[Recorded information Boundary: Start]
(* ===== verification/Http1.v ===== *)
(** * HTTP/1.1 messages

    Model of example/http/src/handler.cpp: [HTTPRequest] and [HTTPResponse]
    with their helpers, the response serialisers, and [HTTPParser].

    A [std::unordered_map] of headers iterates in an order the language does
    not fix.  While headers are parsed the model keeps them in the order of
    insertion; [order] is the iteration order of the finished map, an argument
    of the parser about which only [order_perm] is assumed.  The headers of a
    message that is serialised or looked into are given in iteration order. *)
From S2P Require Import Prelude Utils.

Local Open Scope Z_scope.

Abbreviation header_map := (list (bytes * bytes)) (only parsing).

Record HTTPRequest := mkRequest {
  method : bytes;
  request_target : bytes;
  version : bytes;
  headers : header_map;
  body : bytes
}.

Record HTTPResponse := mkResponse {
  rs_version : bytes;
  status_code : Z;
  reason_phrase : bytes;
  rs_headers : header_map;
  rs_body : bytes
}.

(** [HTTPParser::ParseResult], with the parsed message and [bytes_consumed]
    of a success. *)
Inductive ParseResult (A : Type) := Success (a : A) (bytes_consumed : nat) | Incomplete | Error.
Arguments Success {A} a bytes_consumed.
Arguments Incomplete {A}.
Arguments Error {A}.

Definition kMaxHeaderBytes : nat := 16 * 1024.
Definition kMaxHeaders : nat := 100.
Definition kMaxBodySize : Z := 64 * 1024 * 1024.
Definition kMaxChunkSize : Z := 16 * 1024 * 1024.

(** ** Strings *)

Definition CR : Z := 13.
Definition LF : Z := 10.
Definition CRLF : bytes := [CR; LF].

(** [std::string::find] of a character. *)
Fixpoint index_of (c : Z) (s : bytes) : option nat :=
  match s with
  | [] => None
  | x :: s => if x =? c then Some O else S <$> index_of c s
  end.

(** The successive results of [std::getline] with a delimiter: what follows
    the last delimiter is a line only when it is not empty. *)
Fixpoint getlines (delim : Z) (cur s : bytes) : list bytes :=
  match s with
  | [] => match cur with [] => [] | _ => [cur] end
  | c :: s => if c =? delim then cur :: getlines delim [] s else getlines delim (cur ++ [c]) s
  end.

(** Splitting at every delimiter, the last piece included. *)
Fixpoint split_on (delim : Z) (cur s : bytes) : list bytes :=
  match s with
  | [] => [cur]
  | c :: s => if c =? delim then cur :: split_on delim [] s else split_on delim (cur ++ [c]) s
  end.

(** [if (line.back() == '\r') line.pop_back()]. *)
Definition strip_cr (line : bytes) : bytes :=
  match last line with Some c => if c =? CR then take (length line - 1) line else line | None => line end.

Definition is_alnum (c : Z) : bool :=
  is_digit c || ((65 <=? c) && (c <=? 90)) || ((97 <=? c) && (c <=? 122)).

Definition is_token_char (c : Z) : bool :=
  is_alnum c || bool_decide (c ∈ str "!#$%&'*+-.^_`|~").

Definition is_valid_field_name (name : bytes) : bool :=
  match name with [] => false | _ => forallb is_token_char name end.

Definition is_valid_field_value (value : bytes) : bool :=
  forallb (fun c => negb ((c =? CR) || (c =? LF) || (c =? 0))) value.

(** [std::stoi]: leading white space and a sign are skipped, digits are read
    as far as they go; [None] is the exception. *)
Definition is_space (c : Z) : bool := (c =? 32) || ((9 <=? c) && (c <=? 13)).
[Recorded information Boundary: End]
*Work required*
The lines from the one containing "forallb (fun c" through the last line of the material above are to be copied exactly, both ends included.

*Solution for this task*
  forallb (fun c => negb ((c =? CR) || (c =? LF) || (c =? 0))) value.

(** [std::stoi]: leading white space and a sign are skipped, digits are read
    as far as they go; [None] is the exception. *)
Definition is_space (c : Z) : bool := (c =? 32) || ((9 <=? c) && (c <=? 13)).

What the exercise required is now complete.